Not helpless. Not helpless, he reminded himself. Rusa had been there. Flinging the chest open, he rummaged with unusually clumsy fingers for his own comb, his mirror, his palette of cosmetics. And clothes, goddess! Why had he gone out this morning wearing a kilt he’d grown out of when he hit his last growth spurt at eighteen?
“Is there something wrong?” his mother asked, watching him in that patient way of hers, as if she could see right through him to the bones. And yet she so rarely saw what he believed was there to be found.
“Nothing’s wrong. Well, yes, there is, but I really need to get dressed. And so do you.”
Her painted mouth quirked, giving her apple-round face a look of mischief and delight. “Did you meet someone?” she said, and grinned broader at his reaction. “Oh, goddess be praised, you did! Look at you, you’re as pale and as pink as almond blossom. So spill it all. What’s her name? And her profession? She must live in Amnissos, yes? Oh, I’ve been waiting so long for you to show some sort of interest. Finally I might get to hold a grandchild in my arms. I know I’ve been patient—I know what it’s like not to want to be bothered with all the courting and sex and lovey-dovey stuff—but oh, I’ve missed having a little baby to fuss over. Tiny fingers. Little baby snores . . .”
A pause. Kikeru was familiar enough with the endless lapping murmur of his mother’s words to know better than to try to interrupt. He just unplaited his damp hair and wrestled a comb through it, dislodging several stones and feathers as he did.
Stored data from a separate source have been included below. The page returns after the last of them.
Definition get : M Σ Σ := λ σ, (Ok σ, σ).
Definition put (σ' : Σ) : M Σ unit := λ _, (Ok tt, σ').
Definition modify (f : Σ → Σ) : M Σ unit := λ σ, (Ok tt, f σ).
Definition gets {A} (f : Σ → A) : M Σ A := λ σ, (Ok (f σ), σ).

(** A pure result lifted into the monad. *)
Definition lift_res {A} (r : Res A) : M Σ A := λ σ, (r, σ).

End monad.

Notation "x <- c1 ;; c2" := (bind c1 (λ x, c2))
  (at level 20, c1 at level 99, c2 at level 200, right associativity,
   format "'[v' x  <-  c1  ;;  '/' c2 ']'") : js_scope.
Notation "' pat <- c1 ;; c2" := (bind c1 (λ x, match x with pat => c2 end))
  (at level 20, pat pattern, c1 at level 99, c2 at level 200,
   right associativity, only parsing) : js_scope.
Notation "c1 ;; c2" := (bind c1 (λ _, c2))
  (at level 100, c2 at level 200, right associativity) : js_scope.

Open Scope js_scope.

Section traversals.
Context {Σ : Type}.

(** [for (const x of l) { ys.push(await f(x)) }]: sequential, and the first
    throw ends the loop. [Promise.all(l.map(f))] over tasks that do not
    suspend is the same traversal. *)
Fixpoint mmap {A B} (f : A → M Σ B) (l : list A) : M Σ (list B) :=
  match l with
  | [] => ret []
  | x :: xs => y <- f x ;; ys <- mmap f xs ;; ret (y :: ys)
  end.

(** [for (const x of l) { acc = await f(acc, x) }]. *)
Fixpoint mfold {A B} (f : B → A → M Σ B) (acc : B) (l : list A) : M Σ B :=
  match l with
  | [] => ret acc
  | x :: xs => acc' <- f acc x ;; mfold f acc' xs
  end.

(** [l.forEach(f)]. *)
Fixpoint mfor {A} (f : A → M Σ unit) (l : list A) : M Σ unit :=
  match l with
  | [] => ret tt
  | x :: xs => f x ;; mfor f xs
  end.

End traversals.

(** ** Pointwise equality of computations *)

Definition meq {Σ A} (m1 m2 : M Σ A) : Prop := ∀ σ, m1 σ = m2 σ.
Infix "≃" := meq (at level 70) : js_scope.

#[export] Instance meq_equiv {Σ A} : Equivalence (@meq Σ A).
Proof.
  split; [by intros ? ?| by intros ? ? H σ | intros ? ? ? H1 H2 σ].
  by rewrite H1.
Qed.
“You were so cute.” Maja had taken a breath and now she was relaunched. “I never expected to be blessed myself, and I wouldn’t have said anything if you had chosen to dedicate yourself to the temple, but I
am glad you’ve chosen a wife. You won’t go away, will you? You’ll find a few rooms near the workshop, and I will visit you every day and play with your children, and—”
“I didn’t meet a girl.” A different kind of anger stirred in his belly, the kind that was more comfortable to feel than the guilt that underlay it. But he couldn’t stand to hear any more about her ideal future and how he was going to make it happen. “It all sounds lovely, and I’d give it to you if I could, but—”
“I can find you a girl.” At least as she spoke, she was wrapping the skirt around herself, and struggling into the tight sleeves of a madder-red woollen bodice. A boned corset over the top was almost successful at pulling her motherly figure into a more fashionable shape. Perhaps in response to his rebuking look, she parted the open edges of her shift and tucked them around her breasts, leaving them properly displayed. There. She was still talking, but at least she was fit to be seen.
“I know a lot of young women of an age to be married. I could find you the perfect one in no time. It’s good that you’re thinking of it. Young men should marry and be fertile; it’s the goddess’s way.”
The attack this morning seemed to have changed something in him. He had anger to spare for everything, was finished with being helpless and cowed and pliable. So he hadn’t worked it all out yet—still there were some things he did know. “I don’t want a girl, Mother. I did meet someone, yes. He is a man. He is a man, and I’m . . . I don’t know what I am, but it’s not a man, it’s something else—”
He should not have spoken. Now time had turned to amber around them. It was the end of a world—the end of his childhood. Instantly he wished he could take it back and stay, stay in the hinterland of not being known, not knowing, forever.
And then a new world was born. Maja clapped her hands together and raised them to press against her slowly spreading smile. “Oh!” she exclaimed, eyes welling up with pride. “You’re holy! Oh. I should have known you would be. I sometimes saw it, but then I told myself it must be your choice because it’s hard. It’s hard to be alone because you’re set apart, I know, but She is great, they are great—the powers. They give you so much in return for your service. See, they gave me you, and it only seems right now that I should give you back.”